The justice department argued the treaty was largely ineffective and that the Chinese government had not reliably responded to requests regarding North Korea in the past.

In a brief to the court in June, lawyers for SDPB argued that the justice department’s failure to use the legal assistance treaty suggested prosecutors viewed the matter “as a ‘test case’ to see just how far the courts will allow the government to stretch the limits of its subpoena power under the Patriot Act”.

A district court found the banks in contempt earlier this year, fining them $50,000 a day, which it stayed pending appeal. The appeals court upheld the contempt orders last week but did not release the opinion until Tuesday.

None of the banks is suspected of any wrongdoing, according to Tuesday’s ruling, but the finding by the appeals court raises the possibility that SPDB could be cut off from US dollar funding.

The Patriot Act gives the US attorney-general and the US Treasury secretary the power to ban foreign banks from using US correspondent accounts if they fail to comply with a subpoena issued through the act.

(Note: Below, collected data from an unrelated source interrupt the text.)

(** * go-sqllexer: the SQL tokenizer and the normalizer that consumes it

    A shallow embedding of [sqllexer.go] (the [Lexer] and its [Scan]) and of
    [normalizer.go] (the [Normalizer] and its [Normalize]), followed by the
    properties established about them.

    Conventions of the embedding:
    - a Go [string] is a Rocq [string]: a sequence of 8-bit bytes;
    - a Go [rune] and a Go [int] are integers of [Z]; every position handled
      by the lexer lies between [0] and [len(src)], so no machine
      wrap-around is reachable and none is written out;
    - the mutable [Lexer] is threaded explicitly: a method returns the new
      lexer next to its result;
    - [for] loops are functions recursive on a fuel argument; running out of
      fuel is the distinguished result [OutOfFuel], never a token;
    - a Go run-time panic (a nil dereference, a slice out of range) is the
      distinguished result [Panic]. *)

From Stdlib Require Import ZArith List String Ascii Bool Lia.
From stdpp Require Import gmap strings.

Open Scope Z_scope.

(** ** Results of possibly failing or diverging computations *)

Inductive outcome (A : Type) : Type :=
| Ok (a : A)
| Panic
| OutOfFuel.

Arguments Ok {A} a.
Arguments Panic {A}.
Arguments OutOfFuel {A}.

#[export] Instance outcome_ret : MRet outcome := fun A a => Ok a.

#[export] Instance outcome_bind : MBind outcome :=
  fun A B f m =>
    match m with
    | Ok a => f a
    | Panic => Panic
    | OutOfFuel => OutOfFuel
    end.

(** ** Go strings *)

Module GoString.

Definition byte (c : ascii) : Z := Z.of_N (N_of_ascii c).

Definition chr (b : Z) : ascii := ascii_of_N (Z.to_N b).

Definition len (s : string) : Z := Z.of_nat (String.length s).

Fixpoint drop (n : nat) (s : string) : string :=
  match n, s with
  | O, _ => s
  | S n', String _ t => drop n' t
  | S _, EmptyString => EmptyString
  end.

Fixpoint take (n : nat) (s : string) : string :=
  match n, s with
  | S n', String c t => String c (take n' t)
  | _, _ => EmptyString
  end.

(** [s[a:]] and [s[a:b]], for [0 <= a <= b <= len s]. *)
Definition from (s : string) (a : Z) : string := drop (Z.to_nat a) s.

Definition slice (s : string) (a b : Z) : string :=
  take (Z.to_nat (b - a)) (drop (Z.to_nat a) s).

(** [s[i]], for [0 <= i < len s]. *)
Definition at_ (s : string) (i : Z) : Z :=
  match from s i with
  | String c _ => byte c
  | EmptyString => 0
  end.

Fixpoint bytes (s : string) : list Z :=
  match s with
  | EmptyString => []
  | String c t => byte c :: bytes t
  end.

Fixpoint ofBytes (l : list Z) : string :=
  match l with
  | [] => EmptyString
  | b :: t => String (chr b) (ofBytes t)
  end.

Definition hasSuffix (s suffix : string) : bool :=
  (len suffix <=? len s) &&
  String.eqb (from s (len s - len suffix)) suffix.

(** [strings.TrimSuffix]. *)
Definition TrimSuffix (s suffix : string) : string :=
  if hasSuffix s suffix then slice s 0 (len s - len suffix) else s.

(** [strings.ToUpper] on ASCII text. The normalizer applies it to COMMAND
    and KEYWORD tokens only, which the keyword trie builds from ASCII
    letters and underscores; bytes outside [a-z] are kept. *)
Definition upperByte (b : Z) : Z :=
  if (97 <=? b) && (b <=? 122) then b - 32 else b.

Definition ToUpper (s : string) : string := ofBytes (map upperByte (bytes s)).

End GoString.

Import GoString.

(** ** Package [unicode/utf8] *)

Module utf8.

Definition RuneError : Z := 0xFFFD.

(** The table [first] and [acceptRanges] of the Go library, for a lead
    byte above 0x7F: the length of the sequence and the range accepted for
    the second byte; [None] for a byte that cannot start a sequence. *)
Definition leadInfo (s0 : Z) : option (Z * Z * Z) :=
  if s0 <? 0xC2 then None
  else if s0 <=? 0xDF then Some (2, 0x80, 0xBF)
  else if s0 =? 0xE0 then Some (3, 0xA0, 0xBF)
  else if s0 <=? 0xEC then Some (3, 0x80, 0xBF)
  else if s0 =? 0xED then Some (3, 0x80, 0x9F)
  else if s0 <=? 0xEF then Some (3, 0x80, 0xBF)
  else if s0 =? 0xF0 then Some (4, 0x90, 0xBF)
  else if s0 <=? 0xF3 then Some (4, 0x80, 0xBF)
  else if s0 =? 0xF4 then Some (4, 0x80, 0x8F)
  else None.
(** X7. A request built by [callFunction] parses back: for every address,
    function, timeout and typed parameters, after [callFunction] on an empty
    buffer and [reset()], reading address, function and the parameter bytes,
    then [checkCRC()], [readEndOfFrame()] and [readWaitForRx()] all succeed,
    return what was sent (the timeout as a wait word can carry it), and leave
    the cursor at the end of the buffer. The parameters travel most significant
    byte first. The pair is on the ledger exactly for unicast addresses. *)
Theorem callFunction_frame_reads_back (a f t : Z) (params : list (scalar * Z))
    (b0 : ModbusBuffer) :
  is_u8 a -> is_u8 f -> 0 <= t < 4294967296 ->
  Forall (fun p => in_range (fst p) (snd p)) params ->
  _buffer b0 = [] -> _crc b0 = CRC.reset ->
  let bytes := flat_map (fun p => big_endian (fst p) (snd p)) params in
  exists b1 b2,
    callFunction (codec := ILCCodec) (hooks := ILCHooks) a f t params b0 = (Ok tt, b1) /\
    read_request (length bytes) (MB.reset b1)
    = (Ok (a, f, bytes, read_back_duration t), b2) /\
    MB.endOfBuffer b2 = true /\
    _commanded b1 = (if decide (unicast a) then _commanded b0 ++ [(a, f)]
                     else _commanded b0).
Proof.
  intros Ha Hf Ht Hp Hbuf Hcrc bytes. subst bytes.
  rewrite <- (params_bytes_big_endian params Hp).
  apply callFunction_read_back; assumption.
Qed.

Lemma callFunction_frame_reads_back_witness :
  let b0 := MB.clear false (mkModbusBuffer [] 0 0 [] false []) in
  exists b1 b2,
    callFunction (codec := ILCCodec) (hooks := ILCHooks) 231 81 36500
                 [(U8, 1); (U16, 0x1234)] b0 = (Ok tt, b1) /\
    read_request 3 (MB.reset b1) = (Ok (231, 81, [1; 0x12; 0x34], 37000), b2) /\
    MB.endOfBuffer b2 = true /\
    _commanded b1 = [(231, 81)].
Proof.
  intros b0.
  apply (callFunction_frame_reads_back 231 81 36500 [(U8, 1); (U16, 0x1234)] b0);
    try reflexivity; try (unfold is_u8; lia); try lia.
  repeat (apply Forall_cons_2; [simpl; lia|]). apply Forall_nil_2.
Defined.

(** What is in the buffer after [broadcastFunction] of an [ILC]. *)
Lemma ILC_broadcastFunction_frame (a f counter delay : Z) (data : list Z)
    (b : ModbusBuffer) :
  is_u8 a -> is_u8 f -> is_u8 counter -> Forall is_u8 data -> _crc b = CRC.reset ->
  broadcastFunction (codec := ILCCodec) (hooks := ILCHooks) a f counter delay data b =
  (Ok tt,
   mkModbusBuffer
     (_buffer b
      ++ map (fun d => u16 (encode (codec := ILCCodec) d))
             (frame_bytes (a :: f :: counter :: data))
      ++ [FIFO.TX_FRAMEEND;
          u16 (if delay >? 0x0FFF
               then Z.lor (Z.land 0x0FFF (delay / 1000 + 1)) FIFO.LONG_DELAY
               else Z.lor delay FIFO.DELAY)])
     (_index b) CRC.reset (_commanded b) (_recordChanges b)
     (if _recordChanges b
      then _records b ++ frame_bytes (a :: f :: counter :: data)
      else _records b)).
Proof.
  intros Ha Hf Hc Hd Hcrc.
  unfold broadcastFunction, bind.
  rewrite (write_uint8_spec (codec := ILCCodec) a b Ha).
  rewrite (write_uint8_spec (codec := ILCCodec) f _ Hf).
  rewrite (write_uint8_spec (codec := ILCCodec) counter _ Hc).
  rewrite (write_each_spec (codec := ILCCodec) data _ Hd), writeCRC_spec.
  rewrite !wrote_app, crc_wrote, Hcrc.
  cbn [writeEndOfFrame ILCHooks].
  unfold ILCImpl.writeEndOfFrame, writeDelay, MB.pushBuffer, modify.
  destruct b as [buf idx crc cmd rec recs].
  unfold wrote, set_buffer, set_crc, set_commanded;
    cbn [_buffer _index _crc _commanded _recordChanges _records];
    rewrite <- ?app_assoc; cbn [app]; reflexivity.
Qed.

(** X8. A broadcast built by [broadcastFunction] parses back: reading address,
    function, the counter and the data bytes, then [checkCRC()],
    [readEndOfFrame()] and [readDelay()] all succeed and return what was sent
    (the delay as a delay word can carry it), ending at the end of the buffer.
    Whatever the address, nothing is put on the request ledger, so no response
    to a broadcast is expected. *)
Theorem broadcastFunction_frame_reads_back (a f counter delay : Z) (data : list Z)
    (b0 : ModbusBuffer) :
  is_u8 a -> is_u8 f -> is_u8 counter -> Forall is_u8 data ->
  0 <= delay < 4294967296 ->
  _buffer b0 = [] -> _crc b0 = CRC.reset ->
  exists b1 b2,
    broadcastFunction (codec := ILCCodec) (hooks := ILCHooks) a f counter delay data b0
    = (Ok tt, b1) /\
    read_broadcast (S (length data)) (MB.reset b1)
    = (Ok (a, f, counter :: data, read_back_duration delay), b2) /\
    MB.endOfBuffer b2 = true /\
    _commanded b1 = _commanded b0.
Proof.
  intros Ha Hf Hc Hd Ht Hbuf Hcrc.
  rewrite (ILC_broadcastFunction_frame a f counter delay data b0 Ha Hf Hc Hd Hcrc), Hbuf.
  eexists.
  match goal with
  | |- exists b2, (_, ?b1) = _ /\ _ =>
      destruct (read_frame_followed (codec := ILCCodec) a f (counter :: data)
                  [FIFO.TX_FRAMEEND;
                   u16 (if delay >? 0x0FFF
                        then Z.lor (Z.land 0x0FFF (delay / 1000 + 1)) FIFO.LONG_DELAY
                        else Z.lor delay FIFO.DELAY)]
                  (MB.reset b1) Ha Hf (Forall_cons_2 _ _ _ Hc Hd))
        as (r1 & Hread & Hb1 & Hi1 & _ & _ & _); try reflexivity
  end.
  destruct (read_frame_end_and_delay delay
              (map (fun d => u16 (encode (codec := ILCCodec) d))
                   (frame_bytes (a :: f :: counter :: data))) r1 Ht)
    as (r2 & Hend & Heob & _).
  { rewrite Hb1. reflexivity. }
  { rewrite Hi1, length_map, frame_bytes_length. cbn [length]. lia. }
  exists r2. split; [reflexivity|]. split; [|split; [exact Heob | reflexivity]].
  unfold read_broadcast. unfold bind at 1.
  change (length (counter :: data)) with (S (length data)) in Hread.
  rewrite Hread.
  unfold bind in Hend |- *.
  destruct (ILCImpl.readEndOfFrame r1) as [[[]| |] r1']; try discriminate.
  rewrite Hend. reflexivity.
Qed.

Lemma broadcastFunction_frame_reads_back_witness :
  let b0 := MB.clear false (mkModbusBuffer [] 0 0 [] false []) in
  exists b1 b2,
    broadcastFunction (codec := ILCCodec) (hooks := ILCHooks) 5 66 3 300000 [1; 2; 255] b0
    = (Ok tt, b1) /\
    read_broadcast 4 (MB.reset b1) = (Ok (5, 66, [3; 1; 2; 255], 301000), b2) /\
    MB.endOfBuffer b2 = true /\
    _commanded b1 = [].
Proof.
  intros b0.
  apply (broadcastFunction_frame_reads_back 5 66 3 300000 [1; 2; 255] b0);
    try reflexivity; try (unfold is_u8; lia); try lia.
  repeat (apply Forall_cons_2; [unfold is_u8; lia|]). apply Forall_nil_2.
Defined.

(** ** The electromechanical and pneumatic ILC requests *)

Lemma liftI_callFunction_read_back (a f t : Z) (params : list (scalar * Z)) (i : ILC) :
  is_u8 a -> is_u8 f -> 0 <= t < 4294967296 ->
  _buffer (base i) = [] -> _crc (base i) = CRC.reset ->
  exists i1 b2,
    liftI (callFunction (codec := ILCCodec) (hooks := ILCHooks) a f t params) i
    = (Ok tt, i1) /\
    read_request (length (params_bytes params)) (MB.reset (base i1))
    = (Ok (a, f, params_bytes params, read_back_duration t), b2) /\
    MB.endOfBuffer b2 = true /\
    _commanded (base i1) = (if decide (unicast a) then _commanded (base i) ++ [(a, f)]
                            else _commanded (base i)).
Proof.
  intros Ha Hf Ht Hbuf Hcrc.
  destruct (callFunction_read_back a f t params (base i) Ha Hf Ht Hbuf Hcrc)
    as (b1 & b2 & Hcall & Hread & Heob & Hcmd).
  exists (with_base b1 i), b2.
  split; [apply liftI_ok; exact Hcall|].
  destruct i; cbn [with_base base]. auto.
Qed.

Any such move would have dramatic implications for SDPB, the largest bank in Shanghai with $900bn of assets, and for relations between the US and China, which are already deteriorating as their trade war heats up.

It was unclear whether the US would take such a step, and whether the banks would comply with the subpoenas or appeal to the Supreme Court. US attorneys for the banks either declined to comment or did not immediately return a request for comment on Tuesday.

A spokeswoman for the US attorney’s office for the District of Columbia, which is leading the investigation, did not immediately return a request for comment.